What the task asks:
Return each line of the data below that contains the string "Prelude".

**********

(* ===== verification/OperationEngine.v ===== *)
(** The operation engine, [native/operation_engine.cpp]: the command line it
    accepts, the checks before a mutation and the worker or module it starts. *)
From S2P Require Import Prelude Effects CString Infiltratr Sys DeviceTopology Device Exceptions Runtime RuntimeManifest HelperPath HelperPolicy DesktopPolicy ModuleHost.

(** Beside module loading and program resolution: the environment, the two
    streams and the replacement of the process. *)
Inductive engineE : Type -> Type :=
| EngineLoad {X} (e : loadE X) : engineE X
| EngineRuntime {X} (e : runtimeE X) : engineE X
| Setenv (name value : string) : engineE unit
(** [execv]: [None] when the process is replaced, the errno of the failure
    otherwise. *)
| Execv (command : list string) : engineE (option errno)
(** A line on the standard output, and on the error stream. *)
| PutsLine (text : string) : engineE unit
| PutsError (text : string) : engineE unit.

Definition engine := prog engineE.

Definition on_load {A} (p : load A) : engine A := interp (fun X e => call (EngineLoad e)) p.
Definition on_engine_sys {A} (p : sys A) : engine A := interp (fun X e => call (EngineLoad (LSys e))) p.
Definition on_runtime {A} (p : prog runtimeE A) : engine A := interp (fun X e => call (EngineRuntime e)) p.

(** How [main] ends. *)
Inductive ending := Exit (status : Z) | Replaced.

Definition engine_refuse {A} (text : string) : engine (option A) := call (PutsError text) ;;; Ret None.

(** ** The command line *)

Inductive cli :=
| ShowVersion
| ListPlugins
| ListModules
| Usage
| Request (operation device filesystem : string) (forwarded : list string).

(** [token.empty() || token[0] != '-']. *)
Definition positional (token : string) : bool := is_empty token || negb (bool_decide (head_char token = "-"%char)).
(* ===== verification/MapRanges.v ===== *)
(** The allocation ranges of [native/map.cpp]: merging, complement and the
    aggregation of ranges into the cells of a map. *)
From S2P Require Import Prelude Exceptions.
From stdpp Require Import sorting list_numbers.
#[local] Open Scope Z_scope.

(** ** Data *)

Record UnitRange := mkRange { start : Z; end_ : Z }.
Record StateRange := mkState { range : UnitRange; state : Z }.

(** The comparisons given to [std::sort]: lexicographic, with equality. *)
Definition range_le (a b : UnitRange) : Prop := start a < start b \/ (start a = start b /\ end_ a <= end_ b).
Definition state_le (a b : StateRange) : Prop :=
  start (range a) < start (range b) \/
  (start (range a) = start (range b) /\
   (end_ (range a) < end_ (range b) \/ (end_ (range a) = end_ (range b) /\ state a <= state b))).

#[export] Instance range_le_dec a b : Decision (range_le a b).
Proof. unfold range_le. apply _. Defined.
#[export] Instance state_le_dec a b : Decision (state_le a b).
Proof. unfold state_le. apply _. Defined.

(** ** Merging *)

(** One range of the loop of [merge_ranges]; [merged] holds its back first. *)
Definition merge_step (merged : list UnitRange) (r : UnitRange) : list UnitRange :=
  if end_ r <=? start r then merged
  else
    match merged with
    | back :: rest =>
        if start r <=? end_ back then mkRange (start back) (Z.max (end_ back) (end_ r)) :: rest
        else r :: merged
    | [] => [r]
    end.
(* ===== verification/AllocationMap.v ===== *)
(** The allocation mapper, [native/map.cpp]: the reports of the analysers, the
    common map built from them, the check of a native map and the qualification of
    a volume for mutation. *)
From stdpp Require Import sorting list_numbers.
From S2P Require Import Prelude Effects CString Infiltratr Exceptions NativeJson Runtime MapRanges.
#[local] Open Scope Z_scope.

(** ** JSON objects *)

(** [operator[]] of [std::map], assigned to. *)
Fixpoint set_member (key : string) (value : Json) (members : list (string * Json)) : list (string * Json) :=
  match members with
  | [] => [(key, value)]
  | (k, v) :: rest =>
      match String.compare key k with
      | Lt => (key, value) :: members
      | Eq => (k, value) :: rest
      | Gt => (k, v) :: set_member key value rest
      end
  end.

(** An object filled by assignments, in their order. *)
Definition object_of (fields : list (string * Json)) : list (string * Json) :=
  foldl (fun members kv => set_member (fst kv) (snd kv) members) [] fields.

Definition array_items (v : Json) : exc (list Json) :=
  match v with JArray values => Value values | _ => Throw "JSON value is not an array" end.

(** [set]: the member of an object. *)
Definition set (key : string) (value v : Json) : exc Json :=
  match v with
  | JObject members => Value (JObject (set_member key value members))
  | _ => Throw "JSON value is not an object"
  end.

(** Several calls of [set]. *)
Fixpoint set_all (fields : list (string * Json)) (v : Json) : exc Json :=
  match fields with
  | [] => Value v
  | (key, value) :: fields => v ← set key value v; set_all fields v
  end.

Definition required_u64 (object : Json) (key : string) : exc Z := value ← at_key key object; unsigned_value value.

Definition optional_u64 (object : Json) (key : string) (fallback : Z) : exc Z :=
  match find key object with None => Value fallback | Some value => unsigned_value value end.

Definition optional_bool (object : Json) (key : string) (fallback : bool) : exc bool :=
  match find key object with None => Value fallback | Some value => boolean value end.

Definition optional_string (object : Json) (key fallback : string) : exc string :=
  match find key object with None => Value fallback | Some value => string_value value end.

Definition is_object (v : Json) : bool := match v with JObject _ => true | _ => false end.
Definition is_string (v : Json) : bool := match v with JString _ => true | _ => false end.
Definition is_bool (v : Json) : bool := match v with JBool _ => true | _ => false end.

Definition has_key (key : string) (v : Json) : bool := negb (is_null (find key v)).

(** The members of [keys] that the payload has. *)
Definition selected_details (payload : Json) (keys : list string) : list (string * Json) :=
  foldl (fun details key => match find key payload with
    | Some value => match emplace key value details with Some details => details | None => details end
    | None => details end) [] keys.

(** The doubles the mapper prints: [Json::real(value->real_value())] of a member,
    and a percentage of two counts. *)
Class Doubles := {
  real_copy : Json -> exc Json;
  percentage : Z -> Z -> Json;
}.

(** ** Ranges and cells in JSON *)

Section Cells.
  Context {common : Infiltratr}.

Definition multiply_or_throw (left right : Z) (context : string) : exc Z :=
  match infiltratr_u64_multiply_checked left right with
  | Some product => Value product
  | None => Throw (context ++ " overflows uint64")%string
  end.

(** One pair of the array. *)
Definition pair_range (key : string) (total : Z) (value : Json) : exc UnitRange :=
  match value with
  | JArray [a; b] =>
      s ← unsigned_value a;
      e ← unsigned_value b;
      throw_if ((e <=? s)%Z || (total <? e)%Z) ("native analyser returned out-of-range " ++ key) ≫= fun _ =>
      Value (mkRange s e)
  | _ => Throw ("native analyser returned malformed " ++ key)
  end%string.

Definition pair_ranges (payload : Json) (key : string) (total : Z) (required : bool) : exc (list UnitRange) :=
  match find key payload with
  | None => if required then Throw ("native analyser omitted " ++ key) else Value []
  | Some (JArray values) => mapM (pair_range key total) values
  | Some _ => Throw ("native analyser returned invalid " ++ key)
  end%string.

Definition cell_json (c : Cell) : Json :=
  JObject (object_of
    [("start", unsigned_integer (cell_start c)); ("end", unsigned_integer (cell_end c -64 1));
     ("free", unsigned_integer (c_free (cell_count_of c))); ("used", unsigned_integer (c_used (cell_count_of c)));
     ("unknown", unsigned_integer (c_unknown (cell_count_of c))); ("bad", unsigned_integer (c_bad (cell_count_of c)));
     ("fragmented", unsigned_integer 0); ("directory", unsigned_integer 0)])%string.

Definition aggregate_ranges (total_units cell_count unit_size : Z) (filesystem : string) (ranges : list StateRange)
    (accuracy : string) (details : list (string * Json)) : exc Json :=
  '(cells, totals) ← aggregate_cells total_units cell_count ranges;
  total_bytes ← multiply_or_throw total_units unit_size "filesystem capacity";
  free_bytes ← multiply_or_throw (c_free totals) unit_size "free-space total";
  used_bytes ← multiply_or_throw (c_used totals) unit_size "used-space total";
  unknown_bytes ← multiply_or_throw (c_unknown totals +64 c_bad totals) unit_size "unknown-space total";
  Value (JObject (object_of
    ([("schema", unsigned_integer 1); ("backend", JString "read-only-domain"); ("filesystem", JString filesystem);
      ("map_accuracy", JString accuracy); ("unit_size", unsigned_integer unit_size);
      ("total_units", unsigned_integer total_units);
      ("cell_count", unsigned_integer (clamp_cells cell_count total_units));
      ("total_bytes", unsigned_integer total_bytes); ("free_bytes", unsigned_integer free_bytes);
      ("used_bytes", unsigned_integer used_bytes); ("unknown_bytes", unsigned_integer unknown_bytes);
      ("cells", JArray (map cell_json cells))] ++
     match details with [] => [] | _ => [("details", JObject details)] end)))%string.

**********

Response box:
From S2P Require Import Prelude Effects CString Infiltratr Sys DeviceTopology Device Exceptions Runtime RuntimeManifest HelperPath HelperPolicy DesktopPolicy ModuleHost.
From S2P Require Import Prelude Exceptions.
From S2P Require Import Prelude Effects CString Infiltratr Exceptions NativeJson Runtime MapRanges.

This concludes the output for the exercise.